| Exercise description |
Return, word for word, only the lines of the data below that lie between the line with "if truthyQ adjacentOffset then" and the line with "property); both leave a state behind. *)", those two lines included.

| Stored data |

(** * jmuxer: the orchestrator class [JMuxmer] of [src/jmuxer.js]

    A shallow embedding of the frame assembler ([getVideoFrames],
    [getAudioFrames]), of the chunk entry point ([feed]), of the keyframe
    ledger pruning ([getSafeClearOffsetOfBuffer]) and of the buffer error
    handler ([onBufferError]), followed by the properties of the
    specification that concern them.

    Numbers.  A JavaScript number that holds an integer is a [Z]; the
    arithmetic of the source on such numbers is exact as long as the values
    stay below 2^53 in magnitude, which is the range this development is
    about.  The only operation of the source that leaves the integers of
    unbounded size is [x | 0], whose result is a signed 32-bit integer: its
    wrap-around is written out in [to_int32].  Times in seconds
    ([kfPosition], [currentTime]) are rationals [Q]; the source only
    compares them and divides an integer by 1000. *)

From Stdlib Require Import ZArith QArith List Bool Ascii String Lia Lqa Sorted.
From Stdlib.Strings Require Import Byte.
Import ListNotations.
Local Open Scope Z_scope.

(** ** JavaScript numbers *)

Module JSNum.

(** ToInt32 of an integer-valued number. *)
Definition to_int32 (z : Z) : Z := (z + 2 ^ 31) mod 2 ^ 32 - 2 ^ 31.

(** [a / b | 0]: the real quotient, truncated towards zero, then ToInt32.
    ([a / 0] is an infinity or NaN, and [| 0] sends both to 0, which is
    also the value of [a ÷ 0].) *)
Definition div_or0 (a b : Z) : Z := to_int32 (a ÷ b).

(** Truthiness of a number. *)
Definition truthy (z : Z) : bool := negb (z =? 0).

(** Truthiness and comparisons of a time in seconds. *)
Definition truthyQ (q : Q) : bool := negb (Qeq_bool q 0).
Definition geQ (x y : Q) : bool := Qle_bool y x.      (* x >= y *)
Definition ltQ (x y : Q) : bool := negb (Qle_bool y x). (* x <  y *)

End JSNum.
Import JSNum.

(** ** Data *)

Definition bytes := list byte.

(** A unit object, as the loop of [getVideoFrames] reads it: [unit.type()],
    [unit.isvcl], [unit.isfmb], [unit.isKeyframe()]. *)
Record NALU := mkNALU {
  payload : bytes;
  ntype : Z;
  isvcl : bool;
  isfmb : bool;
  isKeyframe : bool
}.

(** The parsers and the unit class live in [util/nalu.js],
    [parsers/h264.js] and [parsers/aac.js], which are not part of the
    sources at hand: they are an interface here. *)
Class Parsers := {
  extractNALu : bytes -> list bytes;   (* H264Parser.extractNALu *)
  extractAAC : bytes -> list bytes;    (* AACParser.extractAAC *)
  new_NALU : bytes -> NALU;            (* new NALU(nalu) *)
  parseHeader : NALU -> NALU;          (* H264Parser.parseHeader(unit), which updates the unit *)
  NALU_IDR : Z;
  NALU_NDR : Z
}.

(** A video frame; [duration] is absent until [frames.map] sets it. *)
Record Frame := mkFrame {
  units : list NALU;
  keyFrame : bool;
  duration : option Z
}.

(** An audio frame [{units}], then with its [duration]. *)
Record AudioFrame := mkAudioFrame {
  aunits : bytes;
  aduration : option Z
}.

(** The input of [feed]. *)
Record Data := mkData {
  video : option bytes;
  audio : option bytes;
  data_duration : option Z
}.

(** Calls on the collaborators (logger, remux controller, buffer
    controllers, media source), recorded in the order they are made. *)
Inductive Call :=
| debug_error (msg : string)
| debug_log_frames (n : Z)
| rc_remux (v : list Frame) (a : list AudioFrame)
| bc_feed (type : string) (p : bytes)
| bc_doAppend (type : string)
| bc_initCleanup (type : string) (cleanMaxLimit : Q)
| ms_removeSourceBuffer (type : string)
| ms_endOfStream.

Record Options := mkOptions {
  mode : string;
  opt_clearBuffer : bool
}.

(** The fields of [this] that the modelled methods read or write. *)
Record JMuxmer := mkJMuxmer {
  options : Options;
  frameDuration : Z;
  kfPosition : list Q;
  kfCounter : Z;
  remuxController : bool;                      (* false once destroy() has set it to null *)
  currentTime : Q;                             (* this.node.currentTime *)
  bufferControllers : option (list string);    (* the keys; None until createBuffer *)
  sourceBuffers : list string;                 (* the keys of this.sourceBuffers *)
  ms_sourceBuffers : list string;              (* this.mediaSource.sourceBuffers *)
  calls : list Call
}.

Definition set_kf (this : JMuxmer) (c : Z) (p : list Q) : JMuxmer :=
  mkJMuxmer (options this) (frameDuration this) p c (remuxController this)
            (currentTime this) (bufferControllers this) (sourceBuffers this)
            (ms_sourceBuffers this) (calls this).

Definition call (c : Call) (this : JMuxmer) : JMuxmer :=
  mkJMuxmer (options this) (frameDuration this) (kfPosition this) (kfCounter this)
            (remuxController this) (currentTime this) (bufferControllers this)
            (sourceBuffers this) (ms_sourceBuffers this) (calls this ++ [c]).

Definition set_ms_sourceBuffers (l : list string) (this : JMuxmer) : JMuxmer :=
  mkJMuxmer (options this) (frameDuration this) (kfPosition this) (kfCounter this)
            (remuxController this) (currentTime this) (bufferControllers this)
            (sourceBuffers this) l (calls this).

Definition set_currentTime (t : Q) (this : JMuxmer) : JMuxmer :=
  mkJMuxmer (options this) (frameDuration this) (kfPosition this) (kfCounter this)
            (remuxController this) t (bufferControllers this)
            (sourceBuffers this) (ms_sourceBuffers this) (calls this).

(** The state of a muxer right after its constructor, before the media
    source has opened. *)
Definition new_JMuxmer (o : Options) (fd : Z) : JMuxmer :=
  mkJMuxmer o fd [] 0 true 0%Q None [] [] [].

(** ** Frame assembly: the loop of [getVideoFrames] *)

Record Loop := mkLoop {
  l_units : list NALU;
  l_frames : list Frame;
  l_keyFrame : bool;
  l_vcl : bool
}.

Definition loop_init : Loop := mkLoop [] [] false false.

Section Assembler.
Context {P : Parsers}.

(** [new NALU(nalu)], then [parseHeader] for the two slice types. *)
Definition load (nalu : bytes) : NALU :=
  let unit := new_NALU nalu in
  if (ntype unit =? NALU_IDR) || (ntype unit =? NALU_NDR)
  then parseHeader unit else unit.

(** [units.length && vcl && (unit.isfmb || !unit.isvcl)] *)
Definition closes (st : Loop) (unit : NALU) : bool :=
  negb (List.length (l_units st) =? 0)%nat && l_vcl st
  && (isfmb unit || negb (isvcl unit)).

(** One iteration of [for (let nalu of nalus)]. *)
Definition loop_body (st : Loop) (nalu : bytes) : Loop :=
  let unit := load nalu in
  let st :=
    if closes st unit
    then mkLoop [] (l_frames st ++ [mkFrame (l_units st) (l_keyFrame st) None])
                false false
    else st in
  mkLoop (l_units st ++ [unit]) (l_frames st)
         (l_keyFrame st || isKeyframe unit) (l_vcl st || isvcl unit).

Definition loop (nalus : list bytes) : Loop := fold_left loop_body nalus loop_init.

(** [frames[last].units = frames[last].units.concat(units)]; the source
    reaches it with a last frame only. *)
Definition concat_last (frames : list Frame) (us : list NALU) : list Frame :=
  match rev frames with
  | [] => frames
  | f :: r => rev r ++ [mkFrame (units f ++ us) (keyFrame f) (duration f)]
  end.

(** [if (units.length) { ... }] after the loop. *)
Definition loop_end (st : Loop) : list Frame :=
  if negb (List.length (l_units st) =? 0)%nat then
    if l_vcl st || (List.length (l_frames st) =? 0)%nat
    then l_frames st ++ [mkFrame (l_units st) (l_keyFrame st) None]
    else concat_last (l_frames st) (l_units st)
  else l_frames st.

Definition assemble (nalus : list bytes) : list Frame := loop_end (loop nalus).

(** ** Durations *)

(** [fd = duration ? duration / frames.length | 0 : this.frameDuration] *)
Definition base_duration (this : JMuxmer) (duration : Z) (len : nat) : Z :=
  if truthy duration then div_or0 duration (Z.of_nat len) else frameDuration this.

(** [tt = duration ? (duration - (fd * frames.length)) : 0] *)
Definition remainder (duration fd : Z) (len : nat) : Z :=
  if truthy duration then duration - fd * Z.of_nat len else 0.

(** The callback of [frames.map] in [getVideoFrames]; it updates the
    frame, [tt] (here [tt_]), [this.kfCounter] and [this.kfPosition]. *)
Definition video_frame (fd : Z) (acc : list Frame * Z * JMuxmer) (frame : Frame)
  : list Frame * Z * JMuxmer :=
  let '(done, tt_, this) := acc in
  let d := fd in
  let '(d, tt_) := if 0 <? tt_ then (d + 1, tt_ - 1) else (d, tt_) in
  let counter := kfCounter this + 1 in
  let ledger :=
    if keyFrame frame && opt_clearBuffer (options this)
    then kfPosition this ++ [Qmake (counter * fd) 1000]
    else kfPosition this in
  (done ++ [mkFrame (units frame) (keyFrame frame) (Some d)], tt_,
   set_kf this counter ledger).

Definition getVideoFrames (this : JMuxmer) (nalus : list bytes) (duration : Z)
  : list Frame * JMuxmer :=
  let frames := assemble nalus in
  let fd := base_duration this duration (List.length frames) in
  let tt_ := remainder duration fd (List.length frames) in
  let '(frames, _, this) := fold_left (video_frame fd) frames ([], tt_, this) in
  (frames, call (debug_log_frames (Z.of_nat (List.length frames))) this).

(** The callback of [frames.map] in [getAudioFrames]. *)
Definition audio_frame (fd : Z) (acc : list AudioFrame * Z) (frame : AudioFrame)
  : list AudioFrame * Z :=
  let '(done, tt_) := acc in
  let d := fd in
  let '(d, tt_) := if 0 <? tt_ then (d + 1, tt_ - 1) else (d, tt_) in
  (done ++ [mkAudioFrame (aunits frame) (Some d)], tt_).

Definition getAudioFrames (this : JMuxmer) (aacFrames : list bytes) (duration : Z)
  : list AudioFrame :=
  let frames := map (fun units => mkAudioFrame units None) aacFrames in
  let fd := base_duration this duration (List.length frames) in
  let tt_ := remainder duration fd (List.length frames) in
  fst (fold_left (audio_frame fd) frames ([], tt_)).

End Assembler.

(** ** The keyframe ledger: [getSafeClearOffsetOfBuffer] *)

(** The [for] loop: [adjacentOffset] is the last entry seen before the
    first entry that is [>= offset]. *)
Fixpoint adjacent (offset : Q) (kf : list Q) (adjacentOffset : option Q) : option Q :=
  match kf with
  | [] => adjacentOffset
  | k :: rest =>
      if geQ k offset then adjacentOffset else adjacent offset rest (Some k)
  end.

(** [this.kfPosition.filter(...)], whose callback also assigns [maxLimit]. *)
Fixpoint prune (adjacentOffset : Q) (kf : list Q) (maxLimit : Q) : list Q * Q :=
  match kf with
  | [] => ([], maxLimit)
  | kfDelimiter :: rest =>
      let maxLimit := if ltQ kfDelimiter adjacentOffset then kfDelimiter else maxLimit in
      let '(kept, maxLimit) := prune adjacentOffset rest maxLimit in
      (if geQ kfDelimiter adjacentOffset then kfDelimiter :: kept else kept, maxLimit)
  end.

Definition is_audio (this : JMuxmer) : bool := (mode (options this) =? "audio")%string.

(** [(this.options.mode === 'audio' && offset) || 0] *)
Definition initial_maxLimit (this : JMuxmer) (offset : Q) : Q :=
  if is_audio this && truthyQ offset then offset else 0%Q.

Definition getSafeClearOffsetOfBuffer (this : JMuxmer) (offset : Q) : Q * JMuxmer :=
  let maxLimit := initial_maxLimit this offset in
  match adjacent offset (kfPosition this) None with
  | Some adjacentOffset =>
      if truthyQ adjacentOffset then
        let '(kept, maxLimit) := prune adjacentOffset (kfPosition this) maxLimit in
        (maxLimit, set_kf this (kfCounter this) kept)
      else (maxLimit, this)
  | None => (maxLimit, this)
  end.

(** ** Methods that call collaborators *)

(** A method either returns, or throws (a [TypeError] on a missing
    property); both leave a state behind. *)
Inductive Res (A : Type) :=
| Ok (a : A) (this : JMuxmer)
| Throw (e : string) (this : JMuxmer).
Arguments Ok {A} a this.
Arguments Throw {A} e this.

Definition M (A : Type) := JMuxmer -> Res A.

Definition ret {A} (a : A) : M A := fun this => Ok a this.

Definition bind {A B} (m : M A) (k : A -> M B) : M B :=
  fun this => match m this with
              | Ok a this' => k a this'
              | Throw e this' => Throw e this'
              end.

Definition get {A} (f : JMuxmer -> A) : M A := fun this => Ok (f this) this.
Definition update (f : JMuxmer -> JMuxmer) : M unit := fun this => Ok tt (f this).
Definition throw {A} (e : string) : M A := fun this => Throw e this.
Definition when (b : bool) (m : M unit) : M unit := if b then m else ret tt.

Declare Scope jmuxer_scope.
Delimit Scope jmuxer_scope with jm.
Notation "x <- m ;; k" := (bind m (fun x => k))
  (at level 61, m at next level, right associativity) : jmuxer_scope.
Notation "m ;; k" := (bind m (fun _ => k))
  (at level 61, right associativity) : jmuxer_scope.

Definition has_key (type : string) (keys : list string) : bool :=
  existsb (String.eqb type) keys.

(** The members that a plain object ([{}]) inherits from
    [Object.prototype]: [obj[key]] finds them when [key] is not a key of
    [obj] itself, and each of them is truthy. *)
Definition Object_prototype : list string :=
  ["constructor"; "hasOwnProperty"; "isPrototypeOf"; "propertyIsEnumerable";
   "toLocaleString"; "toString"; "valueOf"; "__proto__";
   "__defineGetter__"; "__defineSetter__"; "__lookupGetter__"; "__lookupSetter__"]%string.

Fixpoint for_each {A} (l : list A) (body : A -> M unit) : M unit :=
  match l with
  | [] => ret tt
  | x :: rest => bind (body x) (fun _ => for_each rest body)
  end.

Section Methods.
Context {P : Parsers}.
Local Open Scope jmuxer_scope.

| Result below |
      if truthyQ adjacentOffset then
        let '(kept, maxLimit) := prune adjacentOffset (kfPosition this) maxLimit in
        (maxLimit, set_kf this (kfCounter this) kept)
      else (maxLimit, this)
  | None => (maxLimit, this)
  end.

(** ** Methods that call collaborators *)

(** A method either returns, or throws (a [TypeError] on a missing
    property); both leave a state behind. *)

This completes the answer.